Randstad Digital Americas · 7 hours ago
Data Quality Engineering & Operations Manager
Randstad Digital Americas is offering a contract opportunity for a Data Quality Engineering & Operations Manager. This role involves leading the design, delivery, and operation of enterprise data quality capabilities, ensuring data is accurate, complete, timely, and trusted across various systems and platforms.

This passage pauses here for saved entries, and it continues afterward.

(** [submit_reserved_attempts] from attempt [index]; the attempt number only
    grows, so the attempt budget bounds the recursion. *)
Fixpoint attempt_loop (fuel : nat) (derived : DerivedChainSubmission)
    (reserved : StoredChainSubmission) (ambiguity_seen : bool) (index : nat)
    : Co D ChainSubmissionResult :=
  if bool_decide (maximum_post_attempts policy <= index)%nat then co_panic
  else
    match fuel with
    | O => co_fuel
    | S fuel =>
        let next : Continue := fun d r i =>
          attempt_loop fuel d r (is_retryable_dispatch_ambiguity r) i in
        do! step := attempt next derived reserved ambiguity_seen index in
        match step with
        | StepReturn result => co_ret result
        | StepContinue reserved ambiguity_seen =>
            if bool_decide (index + 1 = maximum_post_attempts policy)%nat
            then co_public_result reserved
            else
              do! _ := co_index (retry_backoffs policy) index in
              if ambiguity_seen : bool then
                do! reservation := reserve_ambiguous_retry_after_backoff
                  (derived_generation derived) reserved in
                match reservation with
                | RetryReserved r => attempt_loop fuel derived r true (index + 1)%nat
                | RetryInterrupted r => co_public_result r
                end
              else readmit (fun d r => attempt_loop fuel d r false (index + 1)%nat)
                     derived index
        end
    end.

Definition submit_reserved_attempts (derived : DerivedChainSubmission)
    (reserved : StoredChainSubmission) (first : nat) : Co D ChainSubmissionResult :=
  attempt_loop (maximum_post_attempts policy) derived reserved
    (is_retryable_dispatch_ambiguity reserved) first.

Information Technology & Services
Responsibilities
Own the enterprise data quality strategy, roadmap, and backlog aligned to data governance objectives and business priorities
Define success metrics for data quality, including coverage, incident reduction, SLA performance, analytics trust, and AI impact through well-documented and enforceable policy, standard and procedures
Drive adoption and value realization of data quality policy and standards from Monte Carlo, ensuring it is used consistently and effectively across domains
Translate business, governance, analytics, and AI requirements into actionable data quality rules, thresholds, and monitoring
Configure and operationalize Monte Carlo to monitor data freshness, volume, distribution, schema changes, and anomalies
Ensure data quality controls are implemented across:
Source and operational datasets
Curated analytics and semantic layers
AI training, feature, and inference pipelines
Own day-to-day data quality operations, including alert triage, root cause analysis, and remediation coordination
Establish and operationalize data quality standards for:
Critical data elements (CDEs) used in decision-making
Management and regulatory reporting datasets
Enterprise metrics, KPIs, and dashboards
Use Monte Carlo observability signals to proactively identify upstream issues impacting reports and analytics
Improve trust and adoption of analytics through transparent quality metrics and reporting
Establish and operationalize data quality standards for AI and ML use cases, including:
Training and validation data completeness and representativeness
Label accuracy and consistency
Schema, volume, and distribution drift detection
Bias, outlier, and feature stability monitoring
Partner with data science teams to identify AI-critical datasets and features
Use Monte Carlo monitoring and anomaly detection to identify data issues that could impact model performance or reliability
Manage and mentor Data Quality Engineers responsible for rule development, monitoring, and issue analysis
Collaborate with Data Engineering, Analytics, Data Science, Privacy, and Business Data Owners
Communicate data quality health, trends, and risks to governance and executive stakeholders
Qualification
Required
7+ years of experience in data, analytics, or data management roles with a strong focus on data quality
3+ years in a people-lead role supporting data or analytics platforms
Hands-on experience implementing or operating Monte Carlo or similar data observability platforms
Strong understanding of data quality dimensions across operational, analytical, and AI use cases
Experience working with modern data platforms (cloud data warehouses/lakehouses, ETL/ELT pipelines, BI tools)
Preferred
Experience working within a formal Data Governance organization
Familiarity with data observability, anomaly detection, and data drift concepts
Experience supporting AI/ML or advanced analytics use cases
Background in regulated industries
Benefits
Medical
Prescription
Dental
Vision
AD&D
Life insurance offerings
Short-term disability
401K plan
Company
Randstad Digital Americas
Randstad Digital is a trusted digital enablement partner that facilitates accelerated transformation for businesses by providing global talent, capacity, and solutions across specialized domains.